I had a great time at this year’s Pitchfork and if you weren’t there this year, here are a couple of great experiences that you missed:
Vince Staples had a very minimalist set up as if it were a metaphor for his life outside of rap. Staple’s flow was impeccable and he was able to rile the crowd up into a fervour with his hit “Norf Norf”. The call and response that Staples had when he said “Norf side Long Beach” “NORF SIDE LONG BEACH” was amazing.
There was a similar reaction to Danny Brown’s concert, where a surprising number of people were able to recite lines from each of his songs. People within the crowd were so into the experience that they were imitating Brown’s distinct voice throughout the crowd.
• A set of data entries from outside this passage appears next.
(* ===== verification/Tools.v ===== *)
(** * The tools in a pod

    tool/cp/main.go, with which the init container copies the tools to the volume
    of the pod, and tool/merge/main.go, which merges the configuration that the
    operator renders over the one of the image.  The start script of the container
    (scripts/run.sh) runs the merge on the main configuration unless the container
    has MILVUS_OPERATOR_LAYERED_CONFIG set to true; then it links the rendered
    configuration beside the image's, and Milvus itself reads both.  A run goes
    from the files before it to those after it and an exit status; flags are given
    parsed.

    The theorems: the rendered and the merged configuration have one message
    queue; what a run of either tool does to the files. *)
From S2P Require Import Prelude KubeTypes Libs ApiTypes UpgradeTypes Values Labels Effects Utils Components PodTemplate.
From S2P Require Import DeployUtil KafkaSecrets Render RenderProofs Group Deployments ConfigMaps Examples DeploymentProofs ConfigProofs.

Local Open Scope string_scope.
Local Open Scope list_scope.
Local Open Scope Z_scope.

(** sigs.k8s.io/yaml; [None] is an error. *)
Class YamlTool := {
  tool_Unmarshal : string -> option Values;
  tool_Marshal : list (string * json) -> option string
}.

(** Files by path; a file that is there may not be readable, and a path may not
    be writable. *)
Record files := mkFiles {
  fs_content : gmap string string;
  fs_readable : string -> bool;
  fs_writable : string -> bool
}.

Definition ReadFile (fs : files) (path : string) : option string :=
  if fs_readable fs path then fs_content fs !! path else None.
Definition WriteFile (fs : files) (path data : string) : option files :=
  if fs_writable fs path then Some (mkFiles (<[path := data]> (fs_content fs)) (fs_readable fs) (fs_writable fs))
  else None.

Inductive exitStatus := Exit (code : Z) | Panicked.

(** ** Merging *)

Definition mqConfigsToDelete : list string := ["kafka"; "rocksmq"; "natsmq"; "pulsar"].

(** [dst[k]], where nil stands for absent. *)
Definition nonNil (o : list (string * json)) (k : string) : option json :=
  match get_key o k with Some JNull => None | v => v end.

(** The sections to delete; [None] is the panic of the type assertion. *)
Definition sectionsToDelete (dst : list (string * json)) : option (list string) :=
  match nonNil dst MqTypeConfigKey with
  | None => Some (filter (fun q => nonNil dst q = None) mqConfigsToDelete)
  | Some (JStr mqType) => Some (filter (fun q => q <> mqType) mqConfigsToDelete)
  | Some _ => None
  end.

Definition mergedConfig (src dst : Values) : option (list (string * json)) :=
  let dst := MergeValues (default [] dst) (default [] src) in
  sections ← sectionsToDelete dst;
  Some (fold_left delete_key sections dst).

Definition checkFileExists (fs : files) (path : string) : bool := bool_decide (is_Some (fs_content fs !! path)).

Section Tools.
Context {YT : YamlTool}.

Definition readYaml (fs : files) (path : string) : option Values := bs ← ReadFile fs path; tool_Unmarshal bs.

Definition merge_main (srcPath dstPath : string) (fs : files) : files * exitStatus :=
  if bool_decide (srcPath = "") || bool_decide (dstPath = "") then (fs, Exit 1)
  else if negb (checkFileExists fs srcPath) || negb (checkFileExists fs dstPath) then (fs, Exit 0)
  else
    match readYaml fs srcPath, readYaml fs dstPath with
    | Some src, Some dst =>
        match mergedConfig src dst with
        | None => (fs, Panicked)
        | Some merged =>
            match bs ← tool_Marshal merged; WriteFile fs dstPath bs with
            | None => (fs, Exit 1)
            | Some fs' => (fs', Exit 0)
            end
        end
    | _, _ => (fs, Exit 1)
    end.
End Tools.

(** ** Copying *)

Definition cp (src dst : string) (fs : files) : option files := data ← ReadFile fs src; WriteFile fs dst data.

(** The loop over the sources; a source without a destination panics. *)
Fixpoint cpLoop (srcFiles dstFiles : list string) (fs : files) : files * exitStatus :=
  match srcFiles with
  | [] => (fs, Exit 0)
  | src :: srcs =>
      match dstFiles with
      | [] => (fs, Panicked)
      | dst :: dsts =>
          match cp src dst fs with
          | None => (fs, Exit 1)
          | Some fs' => cpLoop srcs dsts fs'
          end
      end
  end.

Definition cp_main (args : list string) (fs : files) : files * exitStatus :=
  match args with
  | [srcs; dsts] => cpLoop (Split ","%char srcs) (Split ","%char dsts) fs
  | _ => (fs, Exit 1)
  end.

(** ** From the operator to the pod *)

Lemma get_delete_keys ks : forall o k,
  get_key (fold_left delete_key ks o) k = if bool_decide (k ∈ ks) then None else get_key o k.
Proof.
  induction ks as [|k0 ks IH]; intros o k; cbn [fold_left]; [by rewrite bool_decide_eq_false_2 by apply not_elem_of_nil|].
  rewrite IH, get_delete_key. destruct (decide (k ∈ ks)) as [Hin|Hin].
  - rewrite !bool_decide_eq_true_2 by (try apply elem_of_cons; auto). done.
  - rewrite (bool_decide_eq_false_2 (k ∈ ks)) by done. destruct (decide (k0 = k)) as [->|Hne].
    + by rewrite bool_decide_eq_true_2 by (apply elem_of_cons; auto).
    + rewrite bool_decide_eq_false_2; [done|]. rewrite elem_of_cons. intros [->|?]; done.
Qed.

Lemma merged_string src dst k s :
  NoDup (fst <$> src) -> get_key src k = Some (JStr s) -> get_key (MergeValues dst src) k = Some (JStr s).
Proof. intros Hnd Hk. rewrite merge_get, Hk by done. by destruct (get_key dst k) as [[]|]. Qed.

Section OneQueue.
Context {US : Unstructured} {KL : KubeLib} {DK : DecodeKafka} {JM : JsonMarshal} {CF : ConfigLib}.

(** The queue is named under both keys that Milvus reads. *)
Definition namesQueue (t : MsgStreamType) (conf : list (string * json)) : Prop :=
  get_path (JObj conf) ["mq"; "type"] = Some (JStr (MsgStreamType_string t)) /\
  get_key conf MqTypeConfigKey = Some (JStr (MsgStreamType_string t)).

(** C39. The configuration of an instance whose message stream is not a custom one,
    whatever the template, the user's values and the configuration of the image
    contain.  As rendered (the file that a container with layered configuration
    gets), it names its queue under both keys, and has no section of another queue
    when that is Kafka, Pulsar, RocksMQ or Woodpecker.  Merged over the image's
    configuration (which the start script does for the other images), it names the
    queue under both keys and has the section of no other queue; the merge does
    not panic. *)
Theorem pod_config_one_queue mc tr conf image :
  let t := dep_MsgStreamType (spec_Dep (mi_Spec mc)) in
  t <> MsgStreamTypeCustom -> exec (renderConf mc) tr (ORet conf) -> uniqueAlong (JObj conf) ["mq"; "type"] ->
  namesQueue t conf /\ (exclusive t = true -> oneQueue t conf) /\
  exists merged, mergedConfig (Some conf) image = Some merged /\ namesQueue t merged /\
    (forall q, q ∈ mqConfigsToDelete -> q <> MsgStreamType_string t -> get_key merged q = None).
Proof.
  intros t Ht Hex Hu. destruct (renderConf_steps mc tr conf Hex) as (c0 & tr1 & c & tr2 & _ & Hset).
  destruct (messageStreamType_sets mc c tr2 conf Ht Hset) as (Hmq & Hkey & _). fold t in Hmq, Hkey.
  split; [done|]. split; [intros Hx; by eapply one_message_queue|].
  set (dst := MergeValues (default [] image) conf).
  assert (get_key dst MqTypeConfigKey = Some (JStr (MsgStreamType_string t))) as Hk.
  { apply merged_string; [apply Hu|done]. }
  assert (get_path (JObj dst) ["mq"; "type"] = Some (JStr (MsgStreamType_string t))) as Hp.
  { unfold dst. rewrite <- mergeJson_objects. by apply merge_overrides. }
  unfold mergedConfig. simpl. fold dst. unfold sectionsToDelete, nonNil. rewrite Hk. simpl.
  eexists. split; [reflexivity|]. split; [split|].
  - cbn [get_path] in *. rewrite get_delete_keys, bool_decide_eq_false_2; [done|].
    intros [_ Hin]%list_elem_of_filter. apply list_elem_of_In in Hin. simpl in Hin. naive_solver.
  - rewrite get_delete_keys, bool_decide_eq_false_2; [done|].
    intros [_ Hin]%list_elem_of_filter. apply list_elem_of_In in Hin. simpl in Hin. naive_solver.
  - intros q Hq Hne. rewrite get_delete_keys, bool_decide_eq_true_2; [done|]. by apply list_elem_of_filter.
Qed.
End OneQueue.

(** A run of the merge changes no file but its destination, and none unless it
    succeeds. *)
Theorem merge_main_frame `{YamlTool} s d fs fs' st :
  merge_main s d fs = (fs', st) ->
  (forall p, p <> d -> fs_content fs' !! p = fs_content fs !! p) /\ (st <> Exit 0 -> fs' = fs).
Proof.
  unfold merge_main. destruct (_ || _); [by intros [= <- <-]|]. destruct (_ || _); [by intros [= <- <-]|].
  destruct (readYaml fs s) as [src|], (readYaml fs d) as [dst|]; try (by intros [= <- <-]).
  destruct (mergedConfig src dst) as [merged|]; [|by intros [= <- <-]].
  destruct (tool_Marshal merged) as [bs|]; simpl; [|by intros [= <- <-]]. unfold WriteFile.
  destruct (fs_writable fs d); intros [= <- <-]; [|done]. split; [|done].
  intros p Hp. simpl. by rewrite lookup_insert_ne.
Qed.

(** Copying with as many destinations as sources copies every file, if all can be
    read and written and no destination is another's source or destination. *)
Theorem cp_copies srcs : forall dsts fs,
  length srcs = length dsts -> NoDup dsts -> (forall s, s ∈ srcs -> s ∉ dsts) ->
  (forall s, s ∈ srcs -> is_Some (ReadFile fs s)) -> (forall d, d ∈ dsts -> fs_writable fs d = true) ->
  exists fs', cpLoop srcs dsts fs = (fs', Exit 0) /\
    (forall i s d, srcs !! i = Some s -> dsts !! i = Some d -> fs_content fs' !! d = fs_content fs !! s) /\
    (forall p, p ∉ dsts -> fs_content fs' !! p = fs_content fs !! p).
Proof.
  induction srcs as [|s srcs IH]; intros [|d dsts] fs Hlen Hnd Hdis Hr Hw; try done.
  { exists fs. split; [done|]. split; [|done]. intros i s d Hs. by rewrite lookup_nil in Hs. }
  apply NoDup_cons in Hnd as [Hd Hnd]. injection Hlen as Hlen.
  destruct (Hr s) as [data Hdata]; [constructor|].
  assert (fs_content fs !! s = Some data) as Hs.
  { unfold ReadFile in Hdata. by destruct (fs_readable fs s). }
  set (fs1 := mkFiles (<[d := data]> (fs_content fs)) (fs_readable fs) (fs_writable fs)).
  assert (forall x, x ∈ srcs -> x <> d) as Hne.
  { intros x Hx ->. apply (Hdis d); [by constructor|constructor]. }
  destruct (IH dsts fs1) as (fs' & Hrun & Hcopy & Hkeep); [done|done|..].
  { intros x Hx Hin. apply (Hdis x); by constructor. }
  { intros x Hx. unfold ReadFile. simpl. rewrite lookup_insert_ne by (intros ->; by apply (Hne x)).
    apply Hr. by constructor. }
  { intros x Hx. apply Hw. by constructor. }
  exists fs'. split; [|split].
  - simpl. unfold cp. rewrite Hdata. simpl. unfold WriteFile. by rewrite Hw by constructor.
  - intros [|i] s' d'; simpl.
    + intros [= <-] [= <-]. rewrite Hkeep by done. simpl. by rewrite lookup_insert_eq, Hs.
    + intros Hs' Hd'. rewrite (Hcopy i s' d' Hs' Hd'). simpl. rewrite lookup_insert_ne; [done|].
      intros <-. apply (Hne d); [|done]. by eapply list_elem_of_lookup_2.
  - intros p Hp. apply not_elem_of_cons in Hp as [Hpd Hp]. rewrite Hkeep by done. simpl. by rewrite lookup_insert_ne.
Qed.

(** ** Witness *)

Section Witness.
#[local] Existing Instances concreteUnstructured concreteKubeLib exDecodeKafka exMarshal exConfig.

(** The configuration of an image for all queues, under an instance on Kafka. *)
Definition exImageConf : list (string * json) :=
  [("mq", JObj [("type", JStr "default")]); ("pulsar", JObj []); ("natsmq", JObj []); ("kafka", JObj [])].

Lemma pod_config_one_queue_witness : exists merged,
  mergedConfig (Some (exConf (exKafkaSecret "u" "p"))) (Some exImageConf) = Some merged /\
  get_key merged "pulsar" = None /\ get_path (JObj merged) ["mq"; "type"] = Some (JStr "kafka").
Proof.
  destruct (pod_config_one_queue exSaslMilvus (exRun (exKafkaSecret "u" "p")) (exConf (exKafkaSecret "u" "p"))
              (Some exImageConf)) as (_ & _ & merged & Hm & [Ht _] & Hq).
  - by vm_compute.
  - apply exConf_exec; by vm_compute.
  - vm_compute. split; [|split; [|done]]; apply (bool_decide_unpack _); by vm_compute.
  - exists merged. split; [exact Hm|]. split; [|exact Ht]. apply Hq; [|done].
    apply list_elem_of_In. simpl. auto.
Defined.
End Witness.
Frankie Cosmos and Danny Brown, though vastly different artists, were both sporting their new extremely short haircuts. The main difference between the two concerts was the feeling of the concert. Frankie Cosmos was able to mix rock tropes with her own style of sweet palatable vignettes that made the whole crowd sway together.
Here is one of the best experiences of this Pitchfork, LCD Soundsystem. Waiting in the crowd, I felt a large sense of anticipation from the audience, where people either have been waiting a long time to see LCD or they knew what they were getting into because they have seen them many times before. Otherwise, there was a hush throughout the crowd.
When the first guitar notes of “Yr City’s a Sucker” rang out there was a sense of awe of what was about to come, and when the wood blocks accompanied by the bass line joined, an all out dance party started. Whether it was a hard rock song like “Daft Punk Is Playing at My House” or “Movement” or softer sentimental songs like “New York I Love You, But You’re Bringing Me Down”, people were either moshing or swaying in awe respectively. This was definitely one of the great highlights of my Pitchfork experience.
George Clinton was not what I expected. Rather than playing the old standbys of his classical funk, he played a lot of hip-hop hits. Clinton won over the crowd with their rendition of “Get Low” by Lil Jon, and the rest was just a jamming out rock show.
Angel Olsen has developed in a tremendous way throughout the years and her concert at Pitchfork was able to be the embodiment of all of her growth. Olsen had a backing band that sounded more punk than indie-singer-songwriter. She sauntered onto the stage and played most of her newest album My Woman. Olsen was able to balance her newer rock oriented music with her previous softer music, which created a very intimate feeling rock show that was one of the most enjoyable of the weekend.
S U R V I V E, who is best known for the theme song for the hit show Stranger Things, was able to showcase their unique style of electronic music. Their set was enchanting and was able to put the entire audience in a trance. Everyone was dancing along to the deep sounds that are emblematic of S U R V I V E’s music. Overall, this was a chill break from the craziness that would come next with A Tribe Called Quest.
A Tribe Called Quest was the coup de grace of Saturday’s events. Tribe was able to combine their style of Conscious rap with the energy of the crowd very well. They started off with a tribute to their fallen member Phife Dawg by saying that it was their first concert since he became deceased. The concert was a very energetic with some touching moments of tribute to their fallen member. At times, Phife Dawg’s verses would play acapella throughout the sound system and ripple through the audience. Even more emblematic of their loss came how the acapella verses were set up with a light shining on a microphone that was unaccompanied. Overall, Tribe was able to channel their loss into a very energetic concert.
Joey Purp played on his Chicago roots during his show. He was able to showcase how far he had come from being an up-and-comer from Chicago and he even was able to surprise the audience with a cameo appearance from Vic Mensa.
Due to a minor disappointment on Sunday (The Avalanches Cancelled last minute due to a family issue), I had some time to walk around in the market behind the festival. In the market, there were posters of artists at the festival from past concerts that you may have missed, beautiful fan art of the artists themselves, T-Shirts and memorabilia for various artists, and Vinyl records of great albums from various record labels. When I was walking around, I ended up buying three Vinyl records (Mac Demarco’s 2, Washed Out’s Paracosm, and Beach House’s Depression Cherry) and had a great time walking around the back with people who shared the same musical interests.
Nicolas Jaar was a strange concert experience. At first, I was front row for this concert, but I had to move further back because of the solid wall of sound that blew me away. Jaar appeared solo, surrounded by his array of instrumentation. Throughout the concert, Jaar was able to seamlessly blend the analogue with the digital and created a set that was not only sonically powerful but mesmerizing.
Solange was the last show of the festival and it did not disappoint. Solange was able to connect her neo-soul style to a large group of audience members. Not only was Solange great with her sonic style, but she also put on an avant-garde stage show. All of the backup singers were dressed the same and were choreographed with stilted motions that would go along with the music itself. The show was able to quell the more rowdy energy of the third day into a softer mood and had the entire crowd moving together in agreement. Overall, the concert was a great cherry on top to what was a great Pitchfork.
This year of Pitchfork was amazing, it was a great experience, I will definitely not miss out for the next year.